Meski sudah disahkan, tapi ini bukan akhir melainkan langkah awal untuk menciptakan payung hukum yang berpihak pada korban. RUU TPKS masih menyisakan pekerjaan rumah.
Terutama karena pasal pemaksaan aborsi dan pemerkosaan yang tidak masuk dalam UU ini. Pemerkosaan justru diatur dalam pasal jembatan, yang nantinya akan diatur secara lebih detail di RKUHP. Padahal, kasus pemerkosaan dengan korban perempuan dan anak terus meningkat.
"Tindak pidana perkosaan tidak diatur dalam RUU TPKS. Hal itu menjadi pekerjaan rumah bagi DPR dan Pemerintah agar bisa memasukan tindak pidana perkosaan dalam RUU KUHP. Menjadi Pekerjaan Rumah juga bagi forum pengada layanan dan jaringan masyarakat sipil untuk mengawal RUU KUHP," kata perwakilan dari Forum Penyedia Layanan (FPL) Bagi Perempuan dan Anak Korban Kekerasan, Mike Verawati, dalam keterangan resmi yang diterima Magdalene.

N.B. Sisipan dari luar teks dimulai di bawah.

(* ===== verification/HashMap.v ===== *)
(** * HashMap: the hash table as a finite map

    The daemon uses [stdhash] with unique keys almost everywhere.  [rep h m]
    says that the table [h] represents the finite map [m]; every operation is
    simulated by the corresponding map operation.  [HashOrder] is the interface
    the daemon's components are written against: some order in which a table
    enumerates the map it represents. *)
From stdpp Require Import base list gmap numbers option sets.
From Stdlib Require Import ZArith Lia.
From S2P Require Import Prelude StdUtil StdHash StdHashProof.
#[local] Open Scope Z_scope.

(** ** The iteration order as an interface *)
Class HashOrder := {
  hash_iter : forall {K} `{Countable K} {V}, gmap K V -> list (K * V);
  hash_iter_perm : forall {K} `{Countable K} {V} (m : gmap K V), hash_iter m ≡ₚ map_to_list m
}.

(** ** Default comparison and hash code of byte-string keys *)
Fixpoint memcmp (l1 l2 : list Z) : Z :=
  match l1, l2 with
  | [], [] => 0
  | x :: l1', y :: l2' => if x <? y then -1 else if y <? x then 1 else memcmp l1' l2'
  | [], _ :: _ => -1
  | _ :: _, [] => 1
  end.

Lemma memcmp_eq l1 l2 : memcmp l1 l2 = 0 <-> l1 = l2.
Proof.
  revert l2. induction l1 as [|x l1 IH]; intros [|y l2]; simpl; try done.
  destruct (Z.ltb_spec x y); [naive_solver lia|]. destruct (Z.ltb_spec y x); [naive_solver lia|].
  assert (x = y) as -> by lia. rewrite IH. naive_solver.
Qed.

(** The bytes of a 32-bit identifier in memory (little endian host). *)
Definition bytes32 (x : Z) : list Z :=
  [x mod 256; (x / 256) mod 256; (x / 65536) mod 256; (x / 16777216) mod 256].

Section Refine.
Context `{Countable K} {V : Type} (cmp_fcn : K -> K -> Z) (hcode_fcn : K -> Z).
Context (Hcmp : forall k1 k2, cmp_fcn k1 k2 = 0 <-> k1 = k2).

Abbreviation hash := (@stdhash K V).

#[local] Instance eq_contract : key_contract cmp_fcn hcode_fcn.
Proof. split; intros *; rewrite ?Hcmp; by intros; subst. Qed.

Definition rep (h : hash) (m : gmap K V) : Prop :=
  hash_wf hcode_fcn h /\ NoDup (pairs h).*1 /\ m = list_to_map (pairs h).

Lemma rep_lookup h m k v : rep h m -> m !! k = Some v <-> (k, v) ∈ pairs h.
Proof. intros (_ & Hnd & ->). symmetry. by apply elem_of_list_to_map. Qed.

Lemma rep_size h m : rep h m -> size h = Z.of_nat (base.size m).
Proof.
  intros (Hwf & Hnd & ->). rewrite (wf_size _ h Hwf), <- length_map_to_list.
  by rewrite map_to_list_to_map.
Qed.

Lemma find_refines h m k :
  rep h m ->
  exists it, stdhash_find cmp_fcn hcode_fcn h k = Some it /\
    (stdhash_is_end h it = true /\ m !! k = None \/
     stdhash_is_end h it = false /\ exists v, stdhash_it_pair h it = Some (k, v) /\ m !! k = Some v).
Proof.
  intros Hrep. destruct (find_spec cmp_fcn hcode_fcn h k (proj1 Hrep)) as (it & Hf & Hcase).
  exists it. split; [done|]. unfold stdhash_is_end. destruct Hcase as [[Hlt (nd & Hnd & Ha & Hk)]|[-> Hno]].
  - right. split; [apply Nat.eqb_neq; lia|]. apply Hcmp in Hk. exists (nval nd).
    unfold stdhash_it_pair. rewrite Hnd. simpl. rewrite Hk. split; [done|].
    apply (rep_lookup h m _ _ Hrep), pairs_elem. subst k. eauto 10.
  - left. rewrite Nat.eqb_refl. split; [done|]. apply eq_None_not_Some. intros [v Hv].
    apply (rep_lookup h m _ _ Hrep) in Hv. apply (Hno k v Hv). by apply Hcmp.
Qed.

Lemma list_to_map_perm (l l' : list (K * V)) :
  NoDup l.*1 -> l ≡ₚ l' -> NoDup l'.*1 /\ list_to_map (M := gmap K V) l = list_to_map l'.
Proof.
  intros Hnd Hp. assert (NoDup l'.*1) by (by rewrite <- Hp).
  split; [done|]. by apply list_to_map_proper.
Qed.

Lemma inserted_map ow k v (l l' : list (K * V)) :
  NoDup l.*1 -> inserted cmp_fcn ow k v l l' -> (ow = false -> k ∉ l.*1) ->
  NoDup l'.*1 /\ list_to_map (M := gmap K V) l' = <[k := v]> (list_to_map l).
Proof.
  intros Hnd [[Hp Hno]|(Hw & k' & v' & r & Hk & Hl & Hl')] Hab.
  - assert (Hn : k ∉ l.*1).
    { destruct ow; [|by apply Hab]. intros Hin. apply list_elem_of_fmap in Hin as ([k2 v2] & -> & Hin).
      apply (Hno eq_refl k2 v2 Hin). by apply Hcmp. }
    symmetry in Hp. destruct (list_to_map_perm _ _ (NoDup_cons_2 _ _ Hn Hnd : NoDup ((k, v) :: l).*1) Hp)
      as [? Heq]. split; [done|]. by rewrite <- Heq.
  - apply Hcmp in Hk as <-.
    destruct (list_to_map_perm _ _ Hnd Hl) as [Hnd1 ->]. cbn in Hnd1. apply NoDup_cons in Hnd1 as [Hk Hr].
    symmetry in Hl'. destruct (list_to_map_perm ((k, v) :: r) l') as [? <-]; [by constructor|done|].
    split; [done|]. simpl. by rewrite insert_insert_eq.
Qed.

(** Allocation succeeds and growth is allowed. *)
Definition unobstructed (a : alloc) (h : hash) : Prop := ~ insert_obstacle a h.

Lemma put_refines a h m k v :
  rep h m -> size h < 2 ^ 29 -> unobstructed a h ->
  exists h' it, stdhash_put cmp_fcn hcode_fcn a h k v = Some (STDESUCCESS, h', it) /\
    rep h' (<[k := v]> m) /\ opts h' = opts h /\ stdhash_it_pair h' it = Some (k, v).
Proof.
  intros (Hwf & Hnd & ->) Hsz Hun.
  destruct (low_insert_one cmp_fcn hcode_fcn a h true k v Hwf Hsz)
    as (c & h' & it & Hi & Hwf' & Ho & [(-> & Hins & Hit)|(_ & _ & _ & Hobs)]); [|done].
  exists h', it. split; [done|].
  destruct (inserted_map true k v _ _ Hnd Hins) as [? ?]; [done|]. done.
Qed.

Lemma insert_refines a h m k v :
  rep h m -> size h < 2 ^ 29 -> unobstructed a h -> m !! k = None ->
  exists h' it, stdhash_insert cmp_fcn hcode_fcn a h k v = Some (STDESUCCESS, h', it) /\
    rep h' (<[k := v]> m) /\ opts h' = opts h /\ stdhash_it_pair h' it = Some (k, v).
Proof.
  intros Hrep Hsz Hun Hk. destruct (Hrep) as (Hwf & Hnd & ->).
  destruct (low_insert_one cmp_fcn hcode_fcn a h false k v Hwf Hsz)
    as (c & h' & it & Hi & Hwf' & Ho & [(-> & Hins & Hit)|(_ & _ & _ & Hobs)]); [|done].
  exists h', it. split; [done|].
  destruct (inserted_map false k v _ _ Hnd Hins) as [? ?]; [|done].
  intros _ Hin. by apply not_elem_of_list_to_map in Hk.
Qed.

Lemma erase_refines a h m it k v :
  rep h m -> size h <= 2 ^ 29 -> m !! k = Some v ->
  stdhash_find cmp_fcn hcode_fcn h k = Some it ->
  exists h' it', stdhash_erase a h it = Some (h', it') /\ rep h' (delete k m) /\
    size h' = size h - 1 /\ opts h' = opts h.
Proof.
  intros Hrep Hsz Hk Hit. destruct (find_spec cmp_fcn hcode_fcn h k (proj1 Hrep)) as (it0 & Hf & Hcase).
  rewrite Hit in Hf. injection Hf as <-.
  destruct Hcase as [[_ (nd & Hnd & Ha & Hc)]|[_ Hno]]; cycle 1.
  { apply (rep_lookup h m _ _ Hrep) in Hk. exfalso. apply (Hno k v Hk). by apply Hcmp. }
  apply Hcmp in Hc. destruct Hrep as (Hwf & Hndup & ->).
  destruct (erase_spec hcode_fcn a h it nd Hwf Hsz Hnd Ha) as (h' & it' & He & Hwf' & Hp & Hs & Ho).
  exists h', it'. split; [done|]. split; [|done]. split; [done|].
  destruct (list_to_map_perm _ _ Hndup Hp) as [Hnd' ->]. cbn in Hnd'. apply NoDup_cons in Hnd' as [Hni ?].
  split; [done|]. rewrite <- Hc in *. simpl. rewrite delete_insert_id; [done|].
  by apply not_elem_of_list_to_map.
Qed.

Lemma iterate_refines h m :
  rep h m -> exists l, iter_from (S (table_end h)) h (stdhash_begin h) = Some l /\ l ≡ₚ map_to_list m.
Proof.
  intros (Hwf & Hnd & ->). exists (pairs h). split; [by eapply iterate_pairs|].
  by rewrite map_to_list_to_map.
Qed.

Lemma erase_key_refines a h m k :
  rep h m -> size h <= 2 ^ 29 ->
  exists h', stdhash_erase_key cmp_fcn hcode_fcn a h k = Some h' /\ rep h' (delete k m) /\ opts h' = opts h.
Proof.
  intros (Hwf & Hnd & ->) Hsz.
  destruct (erase_key_spec cmp_fcn hcode_fcn a h k Hwf Hsz) as (h' & gone & He & Hwf' & Hp & Ho & Hg & Hr).
  exists h'. split; [done|]. split; [|done]. split; [done|].
  destruct (list_to_map_perm _ _ Hnd Hp) as [Hnd' ->]. rewrite fmap_app in Hnd'.
  apply NoDup_app in Hnd' as (_ & _ & Hnd'). split; [done|].
  assert (Hk : (list_to_map (pairs h') : gmap K V) !! k = None).
  { apply not_elem_of_list_to_map. intros Hin. apply list_elem_of_fmap in Hin as ([k' v'] & Hk' & Hin).
    rewrite Forall_forall in Hr. apply Hr in Hin. by apply Hin, Hcmp. }
  clear Hp. induction gone as [|[k' v'] gone IH]; simpl; [by rewrite delete_id|].
  apply Forall_cons in Hg as [Hk' Hg]. apply Hcmp in Hk'. simpl in Hk'. subst k'. rewrite delete_insert_eq. by apply IH.
Qed.

Lemma clear_refines a h m :
  rep h m -> exists h', stdhash_clear a h = Some h' /\ rep h' ∅ /\ opts h' = opts h.
Proof.
  intros (Hwf & _ & _). destruct (clear_spec hcode_fcn a h Hwf) as (h' & He & Hwf' & Hp & Ho).
  exists h'. split; [done|]. split; [|done]. split; [done|]. rewrite Hp. split; [constructor|done].
Qed.

Lemma construct_refines ksize o h :
  stdhash_construct ksize o = (STDESUCCESS, Some h) -> rep h ∅ /\ opts h = o.
Proof.
  intros Hc. destruct (construct_spec hcode_fcn ksize o h Hc) as (Hwf & Hp & Ho).
  split; [|done]. split; [done|]. rewrite Hp. split; [constructor|done].
Qed.

(** ** Simulation of operation sequences *)

Inductive hash_op := Put (k : K) (v : V) | EraseKey (k : K) | Clear.

Definition run_op (a : alloc) (o : hash_op) (h : hash) : option hash :=
  match o with
  | Put k v => '(c, h', _) ← stdhash_put cmp_fcn hcode_fcn a h k v;
               match c with STDESUCCESS => Some h' | _ => None end
  | EraseKey k => stdhash_erase_key cmp_fcn hcode_fcn a h k
  | Clear => stdhash_clear a h
  end.

Definition run_map (o : hash_op) (m : gmap K V) : gmap K V :=
  match o with Put k v => <[k := v]> m | EraseKey k => delete k m | Clear => ∅ end.

Fixpoint run_ops (a : alloc) (os : list hash_op) (h : hash) : option hash :=
  match os with [] => Some h | o :: os' => h' ← run_op a o h; run_ops a os' h' end.

Lemma unobstructed_default h : opts h = 0 -> unobstructed alloc_all h.
Proof.
  intros Ho [[n Hn]|[Hn|Hn]]; [done|done|]. unfold has_opt in Hn. rewrite Ho in Hn. done.
Qed.

Lemma run_op_refines o h m :
  rep h m -> opts h = 0 -> size h < 2 ^ 29 ->
  exists h', run_op alloc_all o h = Some h' /\ rep h' (run_map o m) /\ opts h' = 0 /\ size h' <= size h + 1.
Proof.
  intros Hrep Ho Hsz.
  assert (exists h', run_op alloc_all o h = Some h' /\ rep h' (run_map o m) /\ opts h' = opts h) as (h' & Hr & Hrep' & Ho').
  { destruct o as [k v|k|].
    - destruct (put_refines alloc_all h m k v Hrep Hsz (unobstructed_default h Ho)) as (h' & it & Hp & ? & ? & _).
      exists h'. cbn [run_op]. by rewrite Hp.
    - apply erase_key_refines; [done|lia].
    - by eapply clear_refines. }
  exists h'. split; [done|]. split; [done|]. split; [congruence|].
  rewrite (rep_size _ _ Hrep), (rep_size _ _ Hrep'). destruct o as [k v|k|]; simpl.
  - rewrite map_size_insert. case_match; unfold id; lia.
  - rewrite map_size_delete. case_match; unfold id; lia.
  - rewrite map_size_empty. lia.
Qed.

Lemma run_ops_refines os h m :
  rep h m -> opts h = 0 -> size h + Z.of_nat (length os) <= 2 ^ 29 ->
  exists h', run_ops alloc_all os h = Some h' /\ rep h' (foldl (fun m o => run_map o m) m os).
Proof.
  revert h m. induction os as [|o os IH]; intros h m Hrep Ho Hsz; [by exists h|].
  cbn [length] in Hsz. destruct (run_op_refines o h m Hrep Ho ltac:(lia)) as (h1 & Hr & Hrep1 & Ho1 & Hs1).
  cbn [run_ops foldl]. rewrite Hr. apply IH; [done|done|lia].
Qed.
End Refine.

“Tugas kita kini adalah memastikan implementasi dari UU TPKS,” kata Ketua Komisi Nasional Anti-kekerasan terhadap Perempuan (Komnas Perempuan) Andy Yentriyani, dalam instagram resmi Komnas Perempuan. Senada dengan Mike, Andy juga menegaskan Komnas Perempuan akan terus mengawal perumusan aturan turunan UU ini.
“Memastikan di dalam revisi KUHP akan memuat perbaikan tentang definisi perkosaan dan pemaksaan aborsi, serta menjalankan pemantauan sesuai dengan amanat UU ini,” tambahnya.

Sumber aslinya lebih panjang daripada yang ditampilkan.